■ **Brief**:
For the material below, return exactly the lines starting at the line containing "(* ===== verification/CloudLink.v ===== *)" and ending at the line containing "object by its", both ends included, and no others.

----------------

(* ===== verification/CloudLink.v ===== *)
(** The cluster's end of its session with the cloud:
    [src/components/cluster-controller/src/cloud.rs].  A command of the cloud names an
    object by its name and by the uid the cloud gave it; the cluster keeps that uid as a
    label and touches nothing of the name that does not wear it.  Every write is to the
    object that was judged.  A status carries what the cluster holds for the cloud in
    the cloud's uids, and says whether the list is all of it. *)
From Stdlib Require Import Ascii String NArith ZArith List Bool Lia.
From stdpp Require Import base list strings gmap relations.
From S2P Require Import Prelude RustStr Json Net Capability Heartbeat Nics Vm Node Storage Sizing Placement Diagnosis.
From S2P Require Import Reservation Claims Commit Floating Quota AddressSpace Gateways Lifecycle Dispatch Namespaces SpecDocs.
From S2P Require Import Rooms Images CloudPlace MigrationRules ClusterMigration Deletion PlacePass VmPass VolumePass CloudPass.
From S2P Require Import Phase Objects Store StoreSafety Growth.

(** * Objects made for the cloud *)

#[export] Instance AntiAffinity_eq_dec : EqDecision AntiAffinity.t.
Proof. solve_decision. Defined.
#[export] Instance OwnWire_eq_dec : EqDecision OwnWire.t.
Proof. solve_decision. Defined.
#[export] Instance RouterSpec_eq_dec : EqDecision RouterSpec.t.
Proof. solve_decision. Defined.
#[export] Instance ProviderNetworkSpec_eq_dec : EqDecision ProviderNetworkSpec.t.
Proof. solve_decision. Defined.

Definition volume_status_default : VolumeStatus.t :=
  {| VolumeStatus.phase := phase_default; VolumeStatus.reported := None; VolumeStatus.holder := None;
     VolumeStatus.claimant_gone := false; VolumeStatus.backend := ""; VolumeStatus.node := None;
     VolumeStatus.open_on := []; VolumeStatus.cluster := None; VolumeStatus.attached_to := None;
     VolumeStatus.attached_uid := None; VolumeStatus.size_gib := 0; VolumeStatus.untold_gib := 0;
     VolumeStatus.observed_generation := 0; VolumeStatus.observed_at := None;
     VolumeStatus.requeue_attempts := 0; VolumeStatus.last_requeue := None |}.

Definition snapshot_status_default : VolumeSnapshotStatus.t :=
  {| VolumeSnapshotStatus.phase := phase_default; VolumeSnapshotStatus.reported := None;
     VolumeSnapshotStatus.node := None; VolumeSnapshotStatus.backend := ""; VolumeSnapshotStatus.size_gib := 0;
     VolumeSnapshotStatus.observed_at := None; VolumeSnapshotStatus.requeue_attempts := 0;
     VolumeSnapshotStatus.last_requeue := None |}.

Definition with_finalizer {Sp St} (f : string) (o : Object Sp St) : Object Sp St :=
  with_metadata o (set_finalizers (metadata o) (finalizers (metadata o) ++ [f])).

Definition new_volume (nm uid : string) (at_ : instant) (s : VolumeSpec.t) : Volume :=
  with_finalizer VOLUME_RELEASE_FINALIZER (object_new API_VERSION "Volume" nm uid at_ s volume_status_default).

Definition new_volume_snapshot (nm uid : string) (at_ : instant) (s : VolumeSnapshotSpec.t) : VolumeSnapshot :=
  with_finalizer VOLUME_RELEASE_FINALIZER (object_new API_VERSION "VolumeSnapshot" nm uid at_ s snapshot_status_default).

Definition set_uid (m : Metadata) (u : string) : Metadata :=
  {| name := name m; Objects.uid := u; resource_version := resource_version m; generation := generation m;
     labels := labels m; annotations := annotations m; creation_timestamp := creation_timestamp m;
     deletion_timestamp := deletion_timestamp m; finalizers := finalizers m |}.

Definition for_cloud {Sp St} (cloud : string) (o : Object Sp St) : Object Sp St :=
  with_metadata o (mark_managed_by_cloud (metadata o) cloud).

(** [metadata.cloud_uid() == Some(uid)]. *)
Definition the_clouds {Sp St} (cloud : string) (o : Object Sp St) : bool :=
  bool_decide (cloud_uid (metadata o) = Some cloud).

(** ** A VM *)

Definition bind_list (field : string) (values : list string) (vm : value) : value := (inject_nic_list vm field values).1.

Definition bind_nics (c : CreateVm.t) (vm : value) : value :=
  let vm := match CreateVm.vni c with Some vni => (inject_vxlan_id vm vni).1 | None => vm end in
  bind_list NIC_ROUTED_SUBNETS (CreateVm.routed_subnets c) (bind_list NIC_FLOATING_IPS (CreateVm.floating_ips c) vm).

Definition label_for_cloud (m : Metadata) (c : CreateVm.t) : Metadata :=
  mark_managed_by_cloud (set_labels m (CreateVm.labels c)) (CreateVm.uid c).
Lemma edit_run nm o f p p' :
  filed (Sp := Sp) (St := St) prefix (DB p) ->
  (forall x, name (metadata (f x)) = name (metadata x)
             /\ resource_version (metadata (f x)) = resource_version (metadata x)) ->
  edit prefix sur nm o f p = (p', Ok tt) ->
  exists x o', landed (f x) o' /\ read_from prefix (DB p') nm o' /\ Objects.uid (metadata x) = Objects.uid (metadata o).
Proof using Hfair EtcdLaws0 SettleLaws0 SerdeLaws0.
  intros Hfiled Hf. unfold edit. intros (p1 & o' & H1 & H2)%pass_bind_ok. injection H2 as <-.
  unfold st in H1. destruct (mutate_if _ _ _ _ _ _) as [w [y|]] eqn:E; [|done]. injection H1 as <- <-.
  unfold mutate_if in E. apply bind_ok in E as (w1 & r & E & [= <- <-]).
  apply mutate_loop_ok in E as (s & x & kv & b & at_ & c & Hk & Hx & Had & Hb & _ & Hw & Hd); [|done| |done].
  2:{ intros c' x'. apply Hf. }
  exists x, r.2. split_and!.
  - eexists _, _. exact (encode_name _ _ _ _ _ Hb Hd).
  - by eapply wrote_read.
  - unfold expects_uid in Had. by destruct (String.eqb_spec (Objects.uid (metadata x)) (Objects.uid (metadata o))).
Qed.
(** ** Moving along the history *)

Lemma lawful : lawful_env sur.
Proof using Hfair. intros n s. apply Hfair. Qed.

----------------

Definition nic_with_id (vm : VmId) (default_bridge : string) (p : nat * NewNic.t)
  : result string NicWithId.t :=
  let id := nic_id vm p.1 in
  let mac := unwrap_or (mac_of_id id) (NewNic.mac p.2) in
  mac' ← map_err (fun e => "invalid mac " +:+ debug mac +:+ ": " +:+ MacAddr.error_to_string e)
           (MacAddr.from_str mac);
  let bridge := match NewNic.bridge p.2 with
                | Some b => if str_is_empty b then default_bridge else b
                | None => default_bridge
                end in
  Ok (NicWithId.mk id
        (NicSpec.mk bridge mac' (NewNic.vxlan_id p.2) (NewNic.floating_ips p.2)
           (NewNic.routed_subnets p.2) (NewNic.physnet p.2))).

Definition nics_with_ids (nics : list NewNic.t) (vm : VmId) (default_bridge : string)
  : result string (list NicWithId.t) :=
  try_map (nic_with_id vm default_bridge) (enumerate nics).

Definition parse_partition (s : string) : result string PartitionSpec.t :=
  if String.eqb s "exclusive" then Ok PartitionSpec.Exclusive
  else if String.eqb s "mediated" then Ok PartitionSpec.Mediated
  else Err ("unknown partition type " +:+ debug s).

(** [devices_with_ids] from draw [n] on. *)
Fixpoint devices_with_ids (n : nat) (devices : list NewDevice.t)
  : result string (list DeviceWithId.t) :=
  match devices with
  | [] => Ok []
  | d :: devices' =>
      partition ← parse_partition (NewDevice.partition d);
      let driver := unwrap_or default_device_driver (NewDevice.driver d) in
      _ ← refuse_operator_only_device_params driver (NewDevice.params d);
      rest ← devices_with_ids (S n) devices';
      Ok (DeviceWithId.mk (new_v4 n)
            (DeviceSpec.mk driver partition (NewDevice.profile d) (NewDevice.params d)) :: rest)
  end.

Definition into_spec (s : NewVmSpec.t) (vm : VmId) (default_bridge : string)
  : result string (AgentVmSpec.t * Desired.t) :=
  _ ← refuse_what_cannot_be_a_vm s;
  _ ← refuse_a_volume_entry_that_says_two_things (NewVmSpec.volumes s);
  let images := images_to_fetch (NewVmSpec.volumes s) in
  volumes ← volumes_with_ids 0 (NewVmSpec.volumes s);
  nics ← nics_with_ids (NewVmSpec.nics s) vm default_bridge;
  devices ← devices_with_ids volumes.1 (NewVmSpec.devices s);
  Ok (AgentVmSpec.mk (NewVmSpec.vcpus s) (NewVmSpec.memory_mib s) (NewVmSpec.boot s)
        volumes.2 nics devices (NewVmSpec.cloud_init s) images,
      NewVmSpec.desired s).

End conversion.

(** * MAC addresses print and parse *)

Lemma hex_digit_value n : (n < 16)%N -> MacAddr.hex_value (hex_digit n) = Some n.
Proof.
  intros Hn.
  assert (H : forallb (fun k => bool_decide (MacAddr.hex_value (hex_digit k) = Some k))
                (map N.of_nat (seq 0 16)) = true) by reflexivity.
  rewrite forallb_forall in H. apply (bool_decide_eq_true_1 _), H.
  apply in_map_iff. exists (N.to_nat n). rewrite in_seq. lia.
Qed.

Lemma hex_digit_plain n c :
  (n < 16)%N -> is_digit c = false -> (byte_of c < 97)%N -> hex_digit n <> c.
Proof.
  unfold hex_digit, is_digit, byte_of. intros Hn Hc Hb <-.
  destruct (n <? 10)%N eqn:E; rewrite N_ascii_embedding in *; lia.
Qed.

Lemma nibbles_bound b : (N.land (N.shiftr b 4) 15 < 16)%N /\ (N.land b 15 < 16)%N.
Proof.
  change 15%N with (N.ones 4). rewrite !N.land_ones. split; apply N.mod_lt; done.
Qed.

----------------

■ **The answer**:
(* ===== verification/CloudLink.v ===== *)
(** The cluster's end of its session with the cloud:
    [src/components/cluster-controller/src/cloud.rs].  A command of the cloud names an
    object by its name and by the uid the cloud gave it; the cluster keeps that uid as a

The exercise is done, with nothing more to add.